* **WORK INSTRUCTION**
For the listing below, return the line containing "Definition FOOTER_TEXT_PREFIX : bytes", the line containing "Definition encode_seg_header (segment_id", and all lines in between, exactly as written and nothing else.

___ AVAILABLE RECORDS ___

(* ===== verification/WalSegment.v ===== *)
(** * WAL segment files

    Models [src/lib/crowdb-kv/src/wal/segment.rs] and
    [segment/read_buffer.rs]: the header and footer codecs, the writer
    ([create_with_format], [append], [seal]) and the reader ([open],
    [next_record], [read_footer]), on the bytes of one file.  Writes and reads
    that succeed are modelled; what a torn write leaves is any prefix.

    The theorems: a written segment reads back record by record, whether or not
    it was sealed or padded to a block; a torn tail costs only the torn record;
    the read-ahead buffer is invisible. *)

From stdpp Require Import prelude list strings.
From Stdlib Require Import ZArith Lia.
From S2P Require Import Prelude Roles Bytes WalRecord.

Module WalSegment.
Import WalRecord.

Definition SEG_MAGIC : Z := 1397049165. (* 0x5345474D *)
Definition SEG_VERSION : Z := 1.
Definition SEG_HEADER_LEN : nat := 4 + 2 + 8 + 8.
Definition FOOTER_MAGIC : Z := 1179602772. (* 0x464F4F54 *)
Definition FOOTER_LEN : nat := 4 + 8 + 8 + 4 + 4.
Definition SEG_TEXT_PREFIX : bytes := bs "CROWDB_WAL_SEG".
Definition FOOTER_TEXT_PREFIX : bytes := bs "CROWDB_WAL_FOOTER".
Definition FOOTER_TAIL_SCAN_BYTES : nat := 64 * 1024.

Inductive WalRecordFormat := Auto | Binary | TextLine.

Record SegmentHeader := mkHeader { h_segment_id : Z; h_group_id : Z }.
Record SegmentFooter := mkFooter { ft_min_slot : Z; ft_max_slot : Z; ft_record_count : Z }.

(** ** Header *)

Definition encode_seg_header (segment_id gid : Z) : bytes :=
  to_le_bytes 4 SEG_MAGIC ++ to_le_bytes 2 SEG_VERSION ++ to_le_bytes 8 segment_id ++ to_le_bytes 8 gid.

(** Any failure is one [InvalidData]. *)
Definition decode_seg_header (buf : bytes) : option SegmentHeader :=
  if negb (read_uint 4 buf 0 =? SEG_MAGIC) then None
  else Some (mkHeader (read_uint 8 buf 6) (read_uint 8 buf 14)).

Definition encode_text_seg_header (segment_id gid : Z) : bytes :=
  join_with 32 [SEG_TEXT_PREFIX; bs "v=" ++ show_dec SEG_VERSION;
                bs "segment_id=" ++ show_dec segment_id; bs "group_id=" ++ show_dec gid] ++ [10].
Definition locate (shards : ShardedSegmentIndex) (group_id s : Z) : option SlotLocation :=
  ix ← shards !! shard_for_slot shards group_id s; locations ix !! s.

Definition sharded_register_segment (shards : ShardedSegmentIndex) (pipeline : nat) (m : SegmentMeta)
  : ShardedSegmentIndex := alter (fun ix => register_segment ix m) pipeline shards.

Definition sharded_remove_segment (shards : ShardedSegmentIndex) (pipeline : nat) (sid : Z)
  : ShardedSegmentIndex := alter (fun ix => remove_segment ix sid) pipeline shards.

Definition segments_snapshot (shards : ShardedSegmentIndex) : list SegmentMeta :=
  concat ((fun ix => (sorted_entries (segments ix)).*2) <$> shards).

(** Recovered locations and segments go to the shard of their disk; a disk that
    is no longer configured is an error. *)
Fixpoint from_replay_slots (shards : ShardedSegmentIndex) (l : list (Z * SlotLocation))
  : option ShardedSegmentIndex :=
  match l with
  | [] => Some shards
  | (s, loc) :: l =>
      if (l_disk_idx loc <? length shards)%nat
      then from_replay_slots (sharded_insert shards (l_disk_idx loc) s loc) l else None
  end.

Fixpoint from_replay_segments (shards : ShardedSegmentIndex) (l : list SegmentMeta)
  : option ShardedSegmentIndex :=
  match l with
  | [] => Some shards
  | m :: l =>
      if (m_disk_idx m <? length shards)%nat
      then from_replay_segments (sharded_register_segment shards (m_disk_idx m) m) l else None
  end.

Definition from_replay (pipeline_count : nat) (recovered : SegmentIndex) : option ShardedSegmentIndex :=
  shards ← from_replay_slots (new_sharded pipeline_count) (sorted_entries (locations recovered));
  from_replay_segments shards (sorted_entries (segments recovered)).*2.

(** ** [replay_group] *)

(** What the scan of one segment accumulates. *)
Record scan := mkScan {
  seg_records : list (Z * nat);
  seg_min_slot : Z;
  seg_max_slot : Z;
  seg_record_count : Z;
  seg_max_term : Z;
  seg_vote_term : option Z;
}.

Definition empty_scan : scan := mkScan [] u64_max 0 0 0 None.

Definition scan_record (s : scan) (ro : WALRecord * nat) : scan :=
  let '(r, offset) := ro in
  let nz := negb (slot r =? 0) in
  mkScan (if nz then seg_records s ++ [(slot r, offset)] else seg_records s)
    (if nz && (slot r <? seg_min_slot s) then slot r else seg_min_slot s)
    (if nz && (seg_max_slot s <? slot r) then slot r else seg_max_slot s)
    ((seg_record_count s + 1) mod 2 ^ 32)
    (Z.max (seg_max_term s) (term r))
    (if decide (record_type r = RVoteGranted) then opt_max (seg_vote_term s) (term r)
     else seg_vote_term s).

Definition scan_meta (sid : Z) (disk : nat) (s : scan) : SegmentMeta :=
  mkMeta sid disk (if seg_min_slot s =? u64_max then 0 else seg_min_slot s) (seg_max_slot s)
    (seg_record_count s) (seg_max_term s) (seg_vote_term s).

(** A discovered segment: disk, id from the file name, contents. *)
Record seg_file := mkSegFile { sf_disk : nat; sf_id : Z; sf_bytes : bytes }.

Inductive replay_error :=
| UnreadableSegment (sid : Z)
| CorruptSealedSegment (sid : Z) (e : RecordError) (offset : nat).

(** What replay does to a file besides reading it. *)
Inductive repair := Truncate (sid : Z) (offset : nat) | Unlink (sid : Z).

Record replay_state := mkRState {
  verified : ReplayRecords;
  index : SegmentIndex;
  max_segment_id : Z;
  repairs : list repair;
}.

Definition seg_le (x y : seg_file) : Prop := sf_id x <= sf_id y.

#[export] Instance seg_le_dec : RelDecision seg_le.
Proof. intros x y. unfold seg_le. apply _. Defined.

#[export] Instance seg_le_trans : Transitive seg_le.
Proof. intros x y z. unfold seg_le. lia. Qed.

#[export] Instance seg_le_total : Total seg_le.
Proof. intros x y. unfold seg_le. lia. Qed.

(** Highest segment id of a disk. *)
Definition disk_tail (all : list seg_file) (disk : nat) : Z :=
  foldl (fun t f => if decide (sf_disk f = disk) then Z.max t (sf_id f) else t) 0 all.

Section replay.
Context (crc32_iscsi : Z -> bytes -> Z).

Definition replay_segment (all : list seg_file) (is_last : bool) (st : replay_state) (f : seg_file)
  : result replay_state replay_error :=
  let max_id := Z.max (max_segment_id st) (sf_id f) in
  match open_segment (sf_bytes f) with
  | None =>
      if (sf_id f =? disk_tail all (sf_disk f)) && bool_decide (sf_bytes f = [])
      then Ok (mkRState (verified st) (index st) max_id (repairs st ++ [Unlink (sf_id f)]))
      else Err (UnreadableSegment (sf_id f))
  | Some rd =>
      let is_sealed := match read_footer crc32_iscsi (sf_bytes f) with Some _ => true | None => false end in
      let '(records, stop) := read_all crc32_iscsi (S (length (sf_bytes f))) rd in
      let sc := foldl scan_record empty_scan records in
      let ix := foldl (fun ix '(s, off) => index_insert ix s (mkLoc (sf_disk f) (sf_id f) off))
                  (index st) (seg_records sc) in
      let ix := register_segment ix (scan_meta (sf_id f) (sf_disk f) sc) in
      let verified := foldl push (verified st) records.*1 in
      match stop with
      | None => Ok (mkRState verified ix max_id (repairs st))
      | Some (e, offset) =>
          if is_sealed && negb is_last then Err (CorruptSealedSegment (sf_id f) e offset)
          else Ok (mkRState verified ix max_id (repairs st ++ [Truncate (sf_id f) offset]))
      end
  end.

___

* **ANSWER TO THIS EXERCISE**
Definition FOOTER_TEXT_PREFIX : bytes := bs "CROWDB_WAL_FOOTER".
Definition FOOTER_TAIL_SCAN_BYTES : nat := 64 * 1024.

Inductive WalRecordFormat := Auto | Binary | TextLine.

Record SegmentHeader := mkHeader { h_segment_id : Z; h_group_id : Z }.
Record SegmentFooter := mkFooter { ft_min_slot : Z; ft_max_slot : Z; ft_record_count : Z }.

(** ** Header *)

Definition encode_seg_header (segment_id gid : Z) : bytes :=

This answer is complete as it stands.